[Collected data]
(* ===== verification/MpmcThreads.v ===== *)
(** * The MPMC queue under contention (include/rtes/mpmc_queue.hpp)

    Any number of threads call [push] and [pop] at the same time.  A step of a
    thread is one access to shared memory, sequentially consistent: loading a
    position, loading a cell's sequence number, the compare-exchange that claims
    a position (which may also fail spuriously), the access to the cell's data,
    and the store that publishes the cell.  The history records the elements in
    the order in which their positions were claimed and the results of the
    finished pops. *)

From S2P Require Import Prelude SpscQueue MpmcQueue.
From stdpp Require Import functions list.
#[local] Open Scope Z_scope.

Module MPMCThreads.
Import MPMCQueue.

Section threads.
Context {T : Type}.
Implicit Types q : MPMCQueue.t T.

(** Where a thread is in its call. *)
Inductive pc :=
  | Idle
  | PushLoaded (item : T) (pos : Z)            (* next: load the sequence of the cell *)
  | PushSeq (item : T) (pos seq : Z)           (* next: test the difference, claim *)
  | PushClaimed (item : T) (pos : Z)           (* next: write the data *)
  | PushWritten (item : T) (pos : Z)           (* next: publish *)
  | PopLoaded (pos : Z)
  | PopSeq (pos seq : Z)
  | PopClaimed (pos : Z)                       (* next: read the data *)
  | PopRead (pos : Z) (item : T).              (* next: recycle the cell *)

Record st := mkst {
  queue : MPMCQueue.t T;
  threads : nat -> pc;
  enqueued : list T;             (* in the order of the claims *)
  results : list (Z * T)         (* finished pops: claimed position and element *)
}.
Implicit Types s : st.

Definition go (i : nat) (c : pc) s : st := mkst (queue s) (<[i := c]> (threads s)) (enqueued s) (results s).
Definition store (i : nat) (c : pc) (pos : Z) (cell : Cell T) s : st :=
  mkst (set_buffer (<[slot pos (queue s) := cell]> (buffer_ (queue s))) (queue s))
    (<[i := c]> (threads s)) (enqueued s) (results s).

Inductive step (i : nat) : st -> st -> Prop :=
  | push_start s item :
      threads s i = Idle -> step i s (go i (PushLoaded item (enqueue_pos_ (queue s))) s)
  | push_load s item pos cell :
      threads s i = PushLoaded item pos -> buffer_ (queue s) !! slot pos (queue s) = Some cell ->
      step i s (go i (PushSeq item pos (sequence cell)) s)
  | push_claim s item pos seq :
      threads s i = PushSeq item pos seq -> signed_diff seq pos = Some 0 -> enqueue_pos_ (queue s) = pos ->
      step i s (mkst (set_enqueue_pos (pos +₆₄ 1) (queue s)) (<[i := PushClaimed item pos]> (threads s))
                  (enqueued s ++ [item]) (results s))
  | push_retry s item pos seq diff :   (* the exchange failed, or the position is stale *)
      threads s i = PushSeq item pos seq -> signed_diff seq pos = Some diff -> 0 <= diff ->
      step i s (go i (PushLoaded item (enqueue_pos_ (queue s))) s)
  | push_full s item pos seq diff :
      threads s i = PushSeq item pos seq -> signed_diff seq pos = Some diff -> diff < 0 ->
      step i s (go i Idle s)
  | push_write s item pos cell :
      threads s i = PushClaimed item pos -> buffer_ (queue s) !! slot pos (queue s) = Some cell ->
      step i s (store i (PushWritten item pos) pos (mkCell (sequence cell) item) s)
  | push_publish s item pos cell :
      threads s i = PushWritten item pos -> buffer_ (queue s) !! slot pos (queue s) = Some cell ->
      step i s (store i Idle pos (mkCell (pos +₆₄ 1) (data cell)) s)
  | pop_start s :
      threads s i = Idle -> step i s (go i (PopLoaded (dequeue_pos_ (queue s))) s)
  | pop_load s pos cell :
      threads s i = PopLoaded pos -> buffer_ (queue s) !! slot pos (queue s) = Some cell ->
      step i s (go i (PopSeq pos (sequence cell)) s)
  | pop_claim s pos seq :
      threads s i = PopSeq pos seq -> signed_diff seq (pos +₆₄ 1) = Some 0 -> dequeue_pos_ (queue s) = pos ->
      step i s (mkst (set_dequeue_pos (pos +₆₄ 1) (queue s)) (<[i := PopClaimed pos]> (threads s))
                  (enqueued s) (results s))
  | pop_retry s pos seq diff :
      threads s i = PopSeq pos seq -> signed_diff seq (pos +₆₄ 1) = Some diff -> 0 <= diff ->
      step i s (go i (PopLoaded (dequeue_pos_ (queue s))) s)
  | pop_empty s pos seq diff :
      threads s i = PopSeq pos seq -> signed_diff seq (pos +₆₄ 1) = Some diff -> diff < 0 ->
      step i s (go i Idle s)
  | pop_read s pos cell :
      threads s i = PopClaimed pos -> buffer_ (queue s) !! slot pos (queue s) = Some cell ->
      step i s (go i (PopRead pos (data cell)) s)
  | pop_recycle s pos item cell :
      threads s i = PopRead pos item -> buffer_ (queue s) !! slot pos (queue s) = Some cell ->
      step i s (let s' := store i Idle pos (mkCell (pos +₆₄ capacity_ (queue s)) (data cell)) s in
                mkst (queue s') (threads s') (enqueued s') (results s ++ [(pos, item)])).

Definition start q : st := mkst q (fun _ => Idle) [] [].
Definition reachable q s : Prop := rtc (fun s s' => exists i, step i s s') (start q) s.

(** The position a thread has claimed and not published yet. *)
Definition pushes (c : pc) : option Z :=
  match c with PushClaimed _ p | PushWritten _ p => Some p | _ => None end.
Definition pops (c : pc) : option Z := match c with PopClaimed p | PopRead p _ => Some p | _ => None end.
Definition owns (c : pc) : option Z := match pushes c with Some p => Some p | None => pops c end.

Abbreviation D s := (dequeue_pos_ (queue s)).
Abbreviation E s := (enqueue_pos_ (queue s)).
Abbreviation C s := (capacity_ (queue s)).
Abbreviation at_ s p := (buffer_ (queue s) !! slot p (queue s)).

(** ** The invariant

    Of the last [capacity_] positions handed to producers, those below [D] are
    recycled or being read by exactly one consumer, the others are filled or
    being written by exactly one producer. *)
Definition window_ok s (p : Z) (cell : Cell T) : Prop :=
  if decide (p < D s) then
    sequence cell = p + C s \/
    (sequence cell = p + 1 /\ enqueued s !! Z.to_nat p = Some (data cell) /\ exists i, pops (threads s i) = Some p)
  else
    (sequence cell = p /\ exists i, pushes (threads s i) = Some p) \/
    (sequence cell = p + 1 /\ enqueued s !! Z.to_nat p = Some (data cell)).

(** What a thread knows from its accesses so far. *)
Definition thread_ok s (c : pc) : Prop :=
  match c with
  | Idle => True
  | PushLoaded _ pos => 0 <= pos <= E s
  | PushSeq _ pos seq => 0 <= pos <= E s /\ 0 <= seq /\ exists cell, at_ s pos = Some cell /\ seq <= sequence cell
  | PushClaimed x p => 0 <= p /\ D s <= p < E s /\ enqueued s !! Z.to_nat p = Some x /\
      exists cell, at_ s p = Some cell /\ sequence cell = p
  | PushWritten x p => 0 <= p /\ D s <= p < E s /\ enqueued s !! Z.to_nat p = Some x /\
      exists cell, at_ s p = Some cell /\ sequence cell = p /\ data cell = x
  | PopLoaded pos => 0 <= pos <= D s
  | PopSeq pos seq => 0 <= pos <= D s /\ 0 <= seq /\ exists cell, at_ s pos = Some cell /\ seq <= sequence cell
  | PopClaimed p => 0 <= p /\ E s - C s <= p < D s /\
      exists cell, at_ s p = Some cell /\ sequence cell = p + 1 /\ enqueued s !! Z.to_nat p = Some (data cell)
  | PopRead p x => 0 <= p /\ E s - C s <= p < D s /\ enqueued s !! Z.to_nat p = Some x /\
      exists cell, at_ s p = Some cell /\ sequence cell = p + 1
  end.

Record inv s : Prop := {
  i_shape : shape (queue s);
  i_enq : E s = Z.of_nat (length (enqueued s));
  i_range : 0 <= D s <= E s;
  i_room : E s <= D s + C s;
  i_window : forall p, E s - C s <= p < E s -> exists cell, at_ s p = Some cell /\ window_ok s p cell;
  i_threads : forall i, thread_ok s (threads s i);
  i_unique : forall i j p, owns (threads s i) = Some p -> owns (threads s j) = Some p -> i = j;
  i_nodup : NoDup (results s).*1;
  i_results : forall p x, (p, x) ∈ results s -> 0 <= p < D s /\ enqueued s !! Z.to_nat p = Some x;
  i_popped : forall p, 0 <= p < D s -> p ∈ (results s).*1 \/ exists i, pops (threads s i) = Some p;
  i_popping : forall i p, pops (threads s i) = Some p -> p ∉ (results s).*1
}.

(** The cells as positions of the window. *)
Lemma slot_window s pos : inv s -> 0 <= pos <= E s ->
  exists p, E s - C s <= p < E s /\ slot p (queue s) = slot pos (queue s) /\
    (pos < E s -> pos <= p) /\ (pos = E s -> p = E s - C s).
Proof.
  intros Hi Hp. pose proof (i_shape _ Hi) as Hs. pose proof (shape_cap _ Hs) as Hc.
  exists (E s - 1 - (E s - 1 - pos) mod C s).
  pose proof (Z.mod_pos_bound (E s - 1 - pos) (C s) ltac:(lia)) as Hm. split; [lia|].
  pose proof (Z.div_mod (E s - 1 - pos) (C s) ltac:(lia)) as Hd. split.
  - rewrite !shape_slot //. f_equal.
    replace (E s - 1 - (E s - 1 - pos) mod C s) with (pos + (E s - 1 - pos) / C s * C s) by lia.
    rewrite Z.mod_add; lia.
  - split; intros Hlt; [|subst pos].
    + assert (0 <= (E s - 1 - pos) / C s) by (apply Z.div_pos; lia). nia.
    + replace (E s - 1 - E s) with (- 1) in * by lia.
      assert (-1 mod C s = C s - 1) as ->; [|lia]. symmetry. apply (Z.mod_unique _ _ (-1)); lia.
Qed.

Lemma pops_nonneg s i p : inv s -> pops (threads s i) = Some p -> 0 <= p.
Proof. intros Hi Hp. pose proof (i_threads _ Hi i) as Ht. destruct (threads s i); simplify_eq/=; tauto. Qed.

Lemma window_bounds s p cell : inv s -> window_ok s p cell -> E s - C s <= p < E s ->
  0 <= sequence cell /\ p <= sequence cell <= p + C s.
Proof.
  intros Hi Hw Hp. pose proof (shape_cap _ (i_shape _ Hi)). pose proof (i_range _ Hi). unfold window_ok in Hw.
  case_decide; destruct Hw as [Hw|Hw].
  - lia.
  - destruct Hw as (? & _ & i & Hpop). pose proof (pops_nonneg _ _ _ Hi Hpop). lia.
  - lia.
  - lia.
Qed.

(** The cell of any position up to [E]. *)
Lemma cell_bounds s pos : inv s -> 0 <= pos <= E s ->
  exists cell, at_ s pos = Some cell /\ 0 <= sequence cell < E s + C s /\ (pos < E s -> pos <= sequence cell).
Proof.
  intros Hi Hp. destruct (slot_window s pos Hi Hp) as (p & Hw & Hsl & Hlt & _).
  destruct (i_window _ Hi p Hw) as (cell & Hc & Hok). rewrite Hsl in Hc. exists cell. split; [done|].
  pose proof (window_bounds s p cell Hi Hok Hw). lia.
Qed.

(** The cell at [E]: free exactly when the position a round earlier is recycled. *)
Lemma cell_at_E s : inv s ->
  exists cell, at_ s (E s) = Some cell /\ at_ s (E s - C s) = Some cell /\ sequence cell <= E s /\
    (sequence cell = E s -> E s - C s < D s /\ forall i, pops (threads s i) <> Some (E s - C s)) /\
    (sequence cell < E s -> D s + C s = E s \/ exists i, pops (threads s i) = Some (E s - C s)).
Proof.
  intros Hi. pose proof (shape_cap _ (i_shape _ Hi)) as Hc. pose proof (i_range _ Hi). pose proof (i_room _ Hi).
  destruct (i_window _ Hi (E s - C s) ltac:(lia)) as (cell & Hcell & Hok). exists cell.
  assert (slot (E s) (queue s) = slot (E s - C s) (queue s)) as Hsl.
  { rewrite !shape_slot; try apply Hi. f_equal. rewrite -(shape_wraps _ (E s - C s)); [apply Hi|]. f_equal. lia. }
  rewrite Hsl. split; [done|]. split; [done|].
  unfold window_ok in Hok. case_decide as Hd; destruct Hok as [Hok|Hok].
  - split; [lia|]. split; [|lia]. intros _. split; [done|]. intros i Hpop.
    pose proof (i_threads _ Hi i) as Ht. destruct (threads s i); simplify_eq/=.
    + destruct Ht as (_ & _ & cell' & Hcell' & Hq & _). rewrite Hcell in Hcell'. simplify_eq. lia.
    + destruct Ht as (_ & _ & _ & cell' & Hcell' & Hq). rewrite Hcell in Hcell'. simplify_eq. lia.
  - split; [lia|]. split; [lia|]. right. tauto.
  - split; [lia|]. split; [lia|]. left. lia.
  - split; [lia|]. split; [lia|]. left. lia.
Qed.

(** The cell at [D]: ready exactly when its position is published. *)
Lemma cell_at_D s : inv s ->
  exists cell, at_ s (D s) = Some cell /\ sequence cell <= D s + 1 /\
    (sequence cell = D s + 1 -> D s < E s /\ enqueued s !! Z.to_nat (D s) = Some (data cell) /\
       forall i, pushes (threads s i) <> Some (D s)) /\
    (sequence cell < D s + 1 -> D s = E s \/ exists i, pushes (threads s i) = Some (D s)).
Proof.
  intros Hi. pose proof (shape_cap _ (i_shape _ Hi)) as Hc. pose proof (i_range _ Hi). pose proof (i_room _ Hi).
  destruct (decide (D s = E s)) as [HE|HE].
  - destruct (cell_at_E s Hi) as (cell & Hcell & _ & Hle & _ & _). exists cell. rewrite -HE in Hcell Hle.
    split; [done|]. split; [lia|]. split; [lia|]. by left.
  - destruct (i_window _ Hi (D s) ltac:(lia)) as (cell & Hcell & Hok). exists cell. split; [done|].
    unfold window_ok in Hok. rewrite decide_False in Hok; [lia|]. destruct Hok as [[Hq Hown]|[Hq Hd]].
    + split; [lia|]. split; [lia|]. by right.
    + split; [lia|]. split; [|lia]. intros _. split; [lia|]. split; [done|]. intros i Hp.
      pose proof (i_threads _ Hi i) as Ht. destruct (threads s i); simplify_eq/=.
      * destruct Ht as (_ & _ & _ & cell' & Hcell' & Hq'). rewrite Hcell in Hcell'. simplify_eq. lia.
      * destruct Ht as (_ & _ & _ & cell' & Hcell' & Hq' & _). rewrite Hcell in Hcell'. simplify_eq. lia.
Qed.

→ Task
Using the records above, restate word for word the lines from the one with "- rewrite !shape_slot //. f_equal." through the one with "assert (-1 mod", both included.

→ Result
  - rewrite !shape_slot //. f_equal.
    replace (E s - 1 - (E s - 1 - pos) mod C s) with (pos + (E s - 1 - pos) / C s * C s) by lia.
    rewrite Z.mod_add; lia.
  - split; intros Hlt; [|subst pos].
    + assert (0 <= (E s - 1 - pos) / C s) by (apply Z.div_pos; lia). nia.
    + replace (E s - 1 - E s) with (- 1) in * by lia.
      assert (-1 mod C s = C s - 1) as ->; [|lia]. symmetry. apply (Z.mod_unique _ _ (-1)); lia.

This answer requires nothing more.